Wakid Yusuf menjelaskan bahwa secara etimologi, kata “Arudh” berarti tengah-tengah atau sesuatu yang terdapat di dalam bait-bait syair.

Sedangkan ditinjau dari terminologi, kata “Arudh” adalah satu disiplin ilmu pengetahuan yang membahas tentang tata-cara mengenal benar-tidaknya wazan-wazan syair arab, dan yang berkaitan dengannya.

Pertemuan Sungai Batanghari dan Sungai Batang Tembesi. (credits: Tropen Museum)

Arudh identik dengan ilmu Qawafi, yang lebih menekankan pembahasannya pada hal-ihwal harakat akhir sya’ir, baik berupa sukun, shahih, dan lainnya.

Ilmu Qawafi pertama kali diperkenalkan oleh Syaikh Muhalhil ibn Robi’ah. Kegunaan mempelajarinya adalah untuk menjaga kekeliuran membaca harakat kalimat, terutama bagi orang yang gemar membaca sastra. Sehingga, sebagian ulama mencetuskan hukum sunnah untuk mempelajari ilmu Qawafi, sedangkan sebagian yang lain mengatakan mubah (boleh).

Setelah kembali ke Desa Terusan, Guru Syukur pun meneruskan ilmu yang didapat. Ia mendirikan madrasah “Jauharul Falah” di Desa Terusan.

Tak berapa lama setelah beroperasi, madrasah ini ditutup oleh pemerintah pendudukan Jepang. Yakni sekitar tahun 1942-an, karena situasi politik di Indonesia, yang saat itu dianggap tidak menguntungkan bagi Jepang.

Namun, beberapa pengajian kecil, masih diperbolehkan oleh pemerintah pendudukan Jepang.

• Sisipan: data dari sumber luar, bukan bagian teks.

(** A loop over rows fetched beforehand, stopping at the first error. *)
Fixpoint for_each {A} (l : list A) (body : A → M unit) : M unit :=
  match l with
  | [] => ret tt
  | a :: l => body a ;; for_each l body
  end.
Fixpoint map_m {A B} (l : list A) (body : A → M B) : M (list B) :=
  match l with
  | [] => ret []
  | a :: l => let* b := body a in let* bs := map_m l body in ret (b :: bs)
  end.

(** ** Statements *)

Section statements.
Context {R : Type} `{Table R}.

(** [SELECT * FROM t WHERE p], in rowid order *)
Definition select (p : R → bool) : M (list R) := gets (λ db, List.filter p (rows db)).
(** [fetch_optional] *)
Definition fetch_optional (p : R → bool) : M (option R) := gets (λ db, List.find p (rows db)).
(** [SELECT COUNT( * ) FROM t WHERE p] *)
Definition count (p : R → bool) : M nat := gets (λ db, length (List.filter p (rows db))).

(** No two rows of the table conflict. *)
Fixpoint no_conflict (l : list R) : bool :=
  match l with
  | [] => true
  | r :: l => forallb (λ r', negb (conflict r r')) l && no_conflict l
  end.

(** [INSERT INTO t VALUES r] *)
Definition insert (r : R) : M unit := λ db,
  match before_insert db r with
  | Some reason => Err (Database (Aborted reason))
  | None =>
      if negb (check r) then Err (Database CheckViolation)
      else if negb (no_conflict (rows db ++ [r])) then Err (Database UniqueViolation)
      else if negb (fk db r) then Err (Database ForeignKeyViolation)
      else Ok (tt, with_rows (rows db ++ [r]) db)
  end.

Definition update_row (p : R → bool) (f : R → R) (r : R) : R := if p r then f r else r.
(** The first refusal a trigger raises for an updated row. *)
Definition update_refusal (p : R → bool) (f : R → R) (l : list R) : option string :=
  foldr (λ r acc, if p r then match before_update r (f r) with
                               | Some reason => Some reason
                               | None => acc
                               end else acc) None l.
Definition updated_ok (p : R → bool) (f : R → R) (ok : R → bool) (l : list R) : bool :=
  forallb (λ r, negb (p r) || ok (f r)) l.

(** [UPDATE t SET f WHERE p]; the value is [rows_affected()]. *)
Definition update (p : R → bool) (f : R → R) : M nat := λ db,
  let l := rows db in
  let l' := map (update_row p f) l in
  match update_refusal p f l with
  | Some reason => Err (Database (Aborted reason))
  | None =>
      if negb (updated_ok p f check l) then Err (Database CheckViolation)
      else if negb (no_conflict l') then Err (Database UniqueViolation)
      else if negb (updated_ok p f (fk db) l) then Err (Database ForeignKeyViolation)
      else Ok (length (List.filter p l), with_rows l' db)
  end.
End statements.

(** ** Laws of the monad and of the statements *)

Lemma bind_ok {A B} (m : M A) (k : A → M B) db b db' :
  bind m k db = Ok (b, db') ↔ ∃ a db1, m db = Ok (a, db1) ∧ k a db1 = Ok (b, db').
Proof. unfold bind. destruct (m db) as [[a db1]|e]; naive_solver. Qed.
Lemma ret_ok {A} (a b : A) db db' : ret a db = Ok (b, db') ↔ b = a ∧ db' = db.
Proof. unfold ret. naive_solver. Qed.
Lemma fail_ok {A} e (b : A) db db' : fail e db = Ok (b, db') ↔ False.
Proof. unfold fail. naive_solver. Qed.
Lemma lift_ok {A} (r : result A) b db db' : lift r db = Ok (b, db') ↔ r = Ok b ∧ db' = db.
Proof. unfold lift. destruct r; naive_solver. Qed.
Lemma gets_ok {A} (f : Db → A) b db db' : gets f db = Ok (b, db') ↔ b = f db ∧ db' = db.
Proof. unfold gets. naive_solver. Qed.
Lemma modify_ok f b db db' : modify f db = Ok (b, db') ↔ b = tt ∧ db' = f db.
Proof. unfold modify. destruct b. naive_solver. Qed.
Lemma rbind_ok {A B} (r : result A) (k : A → result B) b :
  rbind r k = Ok b ↔ ∃ a, r = Ok a ∧ k a = Ok b.
Proof. destruct r; naive_solver. Qed.
Lemma guard_ok b e u : guard b e = Ok u ↔ b = true.
Proof. destruct b, u; simpl; naive_solver. Qed.
Lemma refuse_ok b e u : refuse b e = Ok u ↔ b = false.
Proof. destruct b, u; simpl; naive_solver. Qed.
Lemma ok_or_ok {A} (o : option A) e a : ok_or o e = Ok a ↔ o = Some a.
Proof. destruct o; simpl; naive_solver. Qed.

Section statement_laws.
Context {R : Type} `{Table R}.

Lemma select_ok p (l : list R) db db' :
  select p db = Ok (l, db') ↔ l = List.filter p (rows db) ∧ db' = db.
Proof. unfold select, gets. naive_solver. Qed.
Lemma fetch_optional_ok p (o : option R) db db' :
  fetch_optional p db = Ok (o, db') ↔ o = List.find p (rows db) ∧ db' = db.
Proof. unfold fetch_optional, gets. naive_solver. Qed.
Lemma count_ok (p : R → bool) n db db' :
  count p db = Ok (n, db') ↔ n = length (List.filter p (rows db)) ∧ db' = db.
Proof. unfold count, gets. naive_solver. Qed.

Lemma insert_ok (r : R) u db db' :
  insert r db = Ok (u, db') ↔
  before_insert db r = None ∧ check r = true ∧ no_conflict (rows db ++ [r]) = true
  ∧ fk db r = true ∧ db' = with_rows (rows db ++ [r]) db.
Proof.
  unfold insert. destruct u, (before_insert db r), (check r),
    (no_conflict (rows db ++ [r])), (fk db r); simpl; naive_solver.
Qed.

Lemma updated_ok_forall p f ok (l : list R) :
  updated_ok p f ok l = true ↔ ∀ r, r ∈ l → p r = true → ok (f r) = true.
Proof.
  unfold updated_ok. rewrite forallb_forall.
  setoid_rewrite <-list_elem_of_In. split; intros Hall r Hr; specialize (Hall r Hr).
  - intros Hp. by rewrite Hp in Hall.
  - destruct (p r); simpl; auto.
Qed.

Lemma update_ok p f n db db' :
  update (R := R) p f db = Ok (n, db') →
  db' = with_rows (map (update_row p f) (rows db)) db
  ∧ n = length (List.filter p (rows db))
  ∧ (∀ r, r ∈ rows db → p r = true → check (f r) = true)
  ∧ no_conflict (map (update_row p f) (rows db)) = true
  ∧ (∀ r, r ∈ rows db → p r = true → fk db (f r) = true).
Proof.
  unfold update. destruct (update_refusal _ _ _); [done|].
  destruct (updated_ok p f check _) eqn:Hcheck; [|done].
  destruct (no_conflict _) eqn:Huniq; [|done].
  destruct (updated_ok p f (fk db) _) eqn:Hfk; [|done]. simpl. intros [= <- <-].
  rewrite updated_ok_forall in Hcheck, Hfk. auto.
Qed.

(** Two stored rows that conflict are the same row. *)
Lemma no_conflict_eq `{!ConflictSym R} (l : list R) a b :
  no_conflict l = true → a ∈ l → b ∈ l → conflict a b = true → a = b.
Proof.
  induction l as [|r l IH]; simpl; [by intros _ ?%not_elem_of_nil|].
  rewrite andb_true_iff, forallb_forall. intros [Hr Hl] Ha Hb Hab.
  setoid_rewrite <-list_elem_of_In in Hr.
  apply elem_of_cons in Ha as [->|Ha], Hb as [->|Hb]; [done|..|auto].
  - apply Hr in Hb. by rewrite Hab in Hb.
  - apply Hr in Ha. by rewrite conflict_sym, Hab in Ha.
Qed.

Lemma no_conflict_app (l1 l2 : list R) :
  no_conflict (l1 ++ l2) = true ↔
  no_conflict l1 = true ∧ no_conflict l2 = true
  ∧ ∀ a b, a ∈ l1 → b ∈ l2 → conflict a b = false.
Proof.
  induction l1 as [|r l1 IH]; simpl.
  - set_solver.
  - rewrite !andb_true_iff, IH, forallb_app, andb_true_iff, !forallb_forall.
    setoid_rewrite <-list_elem_of_In. setoid_rewrite negb_true_iff. set_solver.
Qed.
End statement_laws.

Arguments bind : simpl never.
Arguments ret : simpl never.
Arguments fail : simpl never.
Arguments lift : simpl never.
Arguments gets : simpl never.
Arguments modify : simpl never.
Arguments select : simpl never.
Arguments fetch_optional : simpl never.
Arguments count : simpl never.
Arguments insert : simpl never.
Arguments update : simpl never.
Arguments rows : simpl nomatch.

(** Rows of an updated table come from the rows of the table before. *)
Lemma elem_of_update_row {R} (p : R → bool) f (l : list R) r' :
  r' ∈ map (update_row p f) l ↔ ∃ r, r ∈ l ∧ r' = if p r then f r else r.
Proof.
  rewrite list_elem_of_In, in_map_iff. setoid_rewrite <-list_elem_of_In. unfold update_row.
  naive_solver.
Qed.

Lemma filter_singleton {A} (p : A → bool) (l : list A) :
  length (List.filter p l) = 1%nat → ∃ a, a ∈ l ∧ p a = true ∧ List.filter p l = [a].
Proof.
  destruct (List.filter p l) as [|a [|]] eqn:Hf; try done. intros _. exists a.
  assert (a ∈ List.filter p l) as Ha by (rewrite Hf; set_solver).
  apply elem_of_list_filter in Ha. naive_solver.
Qed.

Lemma filter_none {A} (p : A → bool) (l : list A) :
  (∀ a, a ∈ l → p a = false) → List.filter p l = [].
Proof.
  induction l as [|a l IH]; simpl; [done|]. intros Hp. rewrite Hp by set_solver.
  apply IH. set_solver.
Qed.

Lemma find_some_elem {A} (p : A → bool) (l : list A) a :
  List.find p l = Some a → a ∈ l ∧ p a = true.
Proof. intros [??]%find_some. by rewrite list_elem_of_In. Qed.
Lemma find_none_elem {A} (p : A → bool) (l : list A) a :
  List.find p l = None → a ∈ l → p a = false.
Proof. intros Hf Ha. eapply find_none; [done|]. by apply list_elem_of_In. Qed.

(** The first match is the only one. *)
Lemma find_unique {A} (p : A → bool) (l : list A) a :
  a ∈ l → p a = true → (∀ b, b ∈ l → p b = true → b = a) → List.find p l = Some a.
Proof.
  intros Ha Hp Hu. destruct (List.find p l) as [b|] eqn:Hf.
  - apply find_some_elem in Hf as [Hb Hpb]. by rewrite (Hu b).
  - by rewrite (find_none_elem _ _ _ Hf Ha) in Hp.
Qed.
Lemma head_unique {A} (l : list A) a : a ∈ l → (∀ b, b ∈ l → b = a) → head l = Some a.
Proof. destruct l as [|b l]; [by intros ?%not_elem_of_nil|]. intros _ Hu. cbn. f_equal. apply Hu. set_solver. Qed.

(** An UPDATE that matches nothing changes nothing. *)
Lemma update_refusal_none {R} `{Table R} (p : R → bool) f l :
  (∀ r, r ∈ l → p r = false) → update_refusal p f l = None.
Proof.
  induction l as [|r l IH]; cbn; [done|]. intros Hp. rewrite Hp by set_solver. apply IH. set_solver.
Qed.
Lemma map_update_id {R} (p : R → bool) (f : R → R) l :
  (∀ r, r ∈ l → p r = false) → map (update_row p f) l = l.
Proof.
  induction l as [|r l IH]; cbn; [done|]. intros Hp. unfold update_row at 1.
  rewrite Hp by set_solver. f_equal. apply IH. set_solver.
Qed.
Lemma update_none {R} `{Table R} (p : R → bool) f db :
  no_conflict (rows db) = true → with_rows (rows db) db = db →
  (∀ r, r ∈ rows db → p r = false) → update p f db = Ok (O, db).
Proof.
  intros Hu Hw Hp. unfold update.
  rewrite update_refusal_none, map_update_id, filter_none, Hu, Hw by done.
  assert (∀ ok, updated_ok p f ok (rows db) = true) as Hok.
  { intros ok. apply updated_ok_forall. intros r Hr Hpr. by rewrite Hp in Hpr. }
  by rewrite !Hok.
Qed.

(** Splits a boolean condition into its conjuncts, as propositions. *)
Ltac bool_facts :=
  cbv beta in *; repeat match goal with
  | H : _ && _ = true |- _ => apply andb_true_iff in H as [? ?]
  | H : _ || _ = false |- _ => apply orb_false_iff in H as [? ?]
  | H : negb _ = true |- _ => apply negb_true_iff in H
  | H : negb _ = false |- _ => apply negb_false_iff in H
  | H : bool_decide _ = true |- _ => apply bool_decide_eq_true in H
  | H : bool_decide _ = false |- _ => apply bool_decide_eq_false in H
  | H : (_ <=? _)%Z = true |- _ => apply Z.leb_le in H
  | H : (_ <=? _)%Z = false |- _ => apply Z.leb_gt in H
  | H : (_ <? _)%Z = true |- _ => apply Z.ltb_lt in H
  | H : (_ <? _)%Z = false |- _ => apply Z.ltb_ge in H
  end.

(** One step of reading off what a successful run did: the inversion of a
    monadic construct in a hypothesis [m db = Ok (a, db')]. *)
Ltac m_step :=
  match goal with
  | H : bind _ _ _ = Ok (_, _) |- _ =>
      let a := fresh "a" in let db := fresh "db" in let H1 := fresh H in
      apply bind_ok in H as (a & db & H1 & H)
  | H : ret _ _ = Ok (_, _) |- _ => apply ret_ok in H as [? ?]; subst
  | H : fail _ _ = Ok (_, _) |- _ => by apply fail_ok in H
  | H : lift _ _ = Ok (_, _) |- _ => apply lift_ok in H as [H ?]; subst
  | H : gets _ _ = Ok (_, _) |- _ => apply gets_ok in H as [? ?]; subst
  | H : modify _ _ = Ok (_, _) |- _ => apply modify_ok in H as [? ?]; subst
  | H : select _ _ = Ok (_, _) |- _ => apply select_ok in H as [? ?]; subst
  | H : fetch_optional _ _ = Ok (_, _) |- _ => apply fetch_optional_ok in H as [H ?]; subst
  | H : count _ _ = Ok (_, _) |- _ => apply count_ok in H as [? ?]; subst
  | H : rbind _ _ = Ok _ |- _ =>
      let a := fresh "a" in let H1 := fresh H in apply rbind_ok in H as (a & H1 & H)
  | H : guard _ _ = Ok _ |- _ => apply guard_ok in H
  | H : refuse _ _ = Ok _ |- _ => apply refuse_ok in H
  | H : ok_or _ _ = Ok _ |- _ => apply ok_or_ok in H
  | H : Ok _ = Ok _ |- _ => injection H; clear H; intros; subst
  | H : Err _ = Ok _ |- _ => discriminate H
  | H : List.find _ _ = Some _ |- _ => apply find_some_elem in H as [? ?]
  | x : unit |- _ => destruct x
  end.
Ltac m_inv := repeat m_step.

(** ** Decoding a list of rows *)

Lemma collect_elem {A B} (f : A → result B) l bs b :
  collect f l = Ok bs → b ∈ bs → ∃ a, a ∈ l ∧ f a = Ok b.
Proof.
  revert bs. induction l as [|a l IH]; intros bs H Hb; simpl in H; m_inv.
  - by apply not_elem_of_nil in Hb.
  - apply elem_of_cons in Hb as [->|Hb]; [set_solver|].
    destruct (IH _ H1 Hb) as (x & ? & ?). set_solver.
Qed.

(** ** Computations that leave some part of the store alone *)

Definition keeps {X A} (f : Db → X) (m : M A) : Prop :=
  ∀ db a db', m db = Ok (a, db') → f db' = f db.

Section keeps.
Context {X : Type} (f : Db → X).

Lemma keeps_bind {A B} (m : M A) (k : A → M B) :
  keeps f m → (∀ a, keeps f (k a)) → keeps f (bind m k).
Proof. intros Hm Hk db b db' (a & db1 & H1%Hm & H2%Hk)%bind_ok. congruence. Qed.
Lemma keeps_ret {A} (a : A) : keeps f (ret a).
Proof. intros ???. by intros [_ ->]%ret_ok. Qed.
Lemma keeps_fail {A} e : keeps f (fail (A := A) e).
Proof. intros ????. by m_inv. Qed.
Lemma keeps_lift {A} (r : result A) : keeps f (lift r).
Proof. intros ???. by intros [_ ->]%lift_ok. Qed.
Lemma keeps_gets {A} (g : Db → A) : keeps f (gets g).
Proof. intros ???. by intros [_ ->]%gets_ok. Qed.
Lemma keeps_for_each {A} (l : list A) body :
  (∀ a, keeps f (body a)) → keeps f (for_each l body).
Proof. intros Hb. induction l; simpl; [apply keeps_ret|by apply keeps_bind]. Qed.
Lemma keeps_map_m {A B} (l : list A) (body : A → M B) :
  (∀ a, keeps f (body a)) → keeps f (map_m l body).
Proof.
  intros Hb. induction l; simpl; [apply keeps_ret|]. apply keeps_bind; [done|]. intros b.
  apply keeps_bind; [done|]. intros bs. apply keeps_ret.
Qed.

Mungkin, ini juga yang menjadi alasan, mengapa kemudian Guru Syukur lebih memilih untuk menggunakan metoda syair dalam berdakwah.

Syair utama yang terdiri dari dua bait, dengan satu bait pembuka atau penutup.

Umumnya, syair selalu dilantunkan dengan nada, selayak bersenandung.

Adapun kutipan diatas adalah satu dari Syair Guru Syukur. Syair yang masih diingat oleh banyak orang di Kabupaten Batanghari, pada umumnya.

Cara yang sederhana, tetapi mengena. Dengan syair-syair yang pendek itu, maka pesan dari syair akan didapat.

Seperti pada syair;

“Tigo macam orang hidup yang dipuji;

Satu ngajar, keduo ndengar, ketigo ngaji.”

Yang memiliki arti; “Tiga jenis manusia yang terpuji. Pertama adalah mendidik, Kedua adalah mendengar, dan ketika adalah membaca Al Qur’an.”

Dengan penggunaan syair yang hanya dua baris, maka pesan, yang sebenarnya berat, dapat disampaikan dengan cepat.

Dan, dalam penggunaan bahasa, Guru Syukur memilih menggunakan bahasa lokal, yakni bahasa Melayu Jambi. Meskipun secara dialek memiliki perbedaan anatr daerah, tapi secara bahasa dengan cepat dapat dimengerti.

Penggunaan syair pun sangat dekat dengan Seloko. Yakni ujaran berbentuk petuah, yang dipahami oleh masyarakat Jambi sejak lama.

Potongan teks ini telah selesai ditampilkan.